U.S. District Judge Joe Heaton ruled Monday that the company must provide insurance coverage for all contraceptives approved by the Food and Drug Administration, including "morning after" and "week after" birth control pills.
Hobby Lobby, one of the largest companies to sue over the mandate, argued that covering the pills would violate the religious beliefs that inform the firm's business practices.
The IWF put out a statement in support of Hobby Lobby in September, and it is worth quoting Hadley Heath, senior policy analyst and manager of HeathCareLawsuits.org, remarks at that time:
“The Independent Women's Forum applauds Hobby Lobby for taking a stand against the Obama administration's HHS mandate that forces businesses to provide contraceptives, sterilization, and abortion-inducing drugs.
“Every family and every business in the United States should be free to live according to their deeply held religious convictions. This freedom is a part of our nation's heritage, and is widely recognized as an important right – even by people and groups who are not religious.
“The HHS mandate goes too far, asking all of society to agree on very personal questions about morality, life, and conception. These are important debates, but the government has no business taking sides.
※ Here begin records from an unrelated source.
(** [Model.DisableQuitKeybindings] *)
Definition DisableQuitKeybindings (m : Model) : Model :=
  let m := set_disableQuitKeybindings true m in
  let km := keyMap m in
  let km := KeyMap.set_Quit (key_SetEnabled (KeyMap.Quit km) false) km in
  let km := KeyMap.set_ForceQuit (key_SetEnabled (KeyMap.ForceQuit km) false) km in
  set_keyMap km m.

(* ------------------------------------------------------------------ *)
(** ** The default delegate (defaultitem.go) *)

(** [DefaultDelegate], without its styles.  A nil function field is
    [None]; the help functions are kept as the bindings they return. *)
Record DefaultDelegate : Type := {
  UpdateFunc : option (Msg -> Model -> Model * Cmd);
  ShortHelpFunc : option (list key_Binding);
  FullHelpFunc : option (list (list key_Binding));
  delegate_height : Z;
  delegate_spacing : Z
}.

(** [NewDefaultDelegate] *)
Definition NewDefaultDelegate : DefaultDelegate :=
  {| UpdateFunc := None; ShortHelpFunc := None; FullHelpFunc := None;
     delegate_height := 1; delegate_spacing := 1 |}.

(** [DefaultDelegate.Height] *)
Definition DefaultDelegate_Height (d : DefaultDelegate) : Z := delegate_height d.

(** [DefaultDelegate.SetSpacing] *)
Definition DefaultDelegate_SetSpacing (d : DefaultDelegate) (i : Z) : DefaultDelegate :=
  {| UpdateFunc := UpdateFunc d; ShortHelpFunc := ShortHelpFunc d;
     FullHelpFunc := FullHelpFunc d; delegate_height := delegate_height d;
     delegate_spacing := i |}.

(** [DefaultDelegate.Spacing] *)
Definition DefaultDelegate_Spacing (d : DefaultDelegate) : Z := delegate_spacing d.

(** [DefaultDelegate.Update] *)
Definition DefaultDelegate_Update (d : DefaultDelegate) (msg : Msg) (m : Model)
  : Model * Cmd :=
  match UpdateFunc d with
  | None => (m, cmd_nil)
  | Some f => f msg m
  end.

(** [DefaultDelegate.ShortHelp] *)
Definition DefaultDelegate_ShortHelp (d : DefaultDelegate) : list key_Binding :=
  match ShortHelpFunc d with
  | Some f => f
  | None => []
  end.

(** [DefaultDelegate.FullHelp] *)
Definition DefaultDelegate_FullHelp (d : DefaultDelegate) : list (list key_Binding) :=
  match FullHelpFunc d with
  | Some f => f
  | None => []
  end.

(** A [DefaultDelegate] where an [ItemDelegate] is expected: it has the
    four methods of the interface and those of [help.KeyMap]. *)
Definition DefaultDelegate_as_ItemDelegate (d : DefaultDelegate) : ItemDelegate :=
  {| Height := DefaultDelegate_Height d;
     Spacing := DefaultDelegate_Spacing d;
     delegate_help := Some (DefaultDelegate_ShortHelp d, DefaultDelegate_FullHelp d) |}.


(* ------------------------------------------------------------------ *)
(** ** Names for parts of the functions above

    These are not functions of list.go: they name an expression or a
    branch of one, so that the properties below can speak about it. *)

(** The position at which [insertItemIntoSlice] places the item: the
    index clamped into [0 .. len]. *)
Definition insert_position (items : slice Item) (index : Z) : nat :=
  Z.to_nat (Z.min (Z.max 0 index) (len items)).
(** * Monte Carlo stock price simulation: the numerical kernel of streamlit_app.py

    The script's [geo_paths] builds a (steps, N) array of geometric Brownian
    motion prices from a block of standard-normal draws, and the page reports
    the mean and the standard deviation of the last row.

    Numbers.  Python floats and numpy float64 values are modelled as exact
    reals extended with the three IEEE special values that the operations of
    the script can produce (log of zero, square root of a negative number,
    zero divided by zero).  Rounding, overflow and underflow are not
    modelled: a finite value is a real number, the exponential never
    saturates, and the exceptions that Python and numpy raise on values out
    of the float64 or index range (OverflowError, the upper limit on an
    array dimension) do not occur.  The statements below are therefore about
    values up to rounding, for arguments within those ranges.

    Draws.  [np.random.normal] reads the global generator; the generator is
    modelled as the sequence of draws it will hand out next, and the
    simulator threads it explicitly. *)

From Stdlib Require Import String Reals Lra Lia ZArith Bool List Permutation.
Import ListNotations.

Open Scope R_scope.

(** ** numpy float64 values *)

Inductive float64 : Type :=
| Fin (x : R)
| PInf
| NInf
| NaN.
A Hobby Lobby spokesman said that the company will appeal the ruling. Their suit is one among more than 20 lawsuits that have been filed against the HHS contraception mandate that was promulgated as part of ObamaCare.
"Every American, including family business owners like the Greens [the family that owns Hobby Lobby], should be free to live and do business according to their religious beliefs," Kyle Duncan, general counsel for the Becket Fund for Religious Liberty, said in a statement quoted by The Hill newspaper.
IWF's Carrie Lukas has also commented on the Obama administration’s concern not to offend some religions while attempting to force members of religious groups to violate their consciences.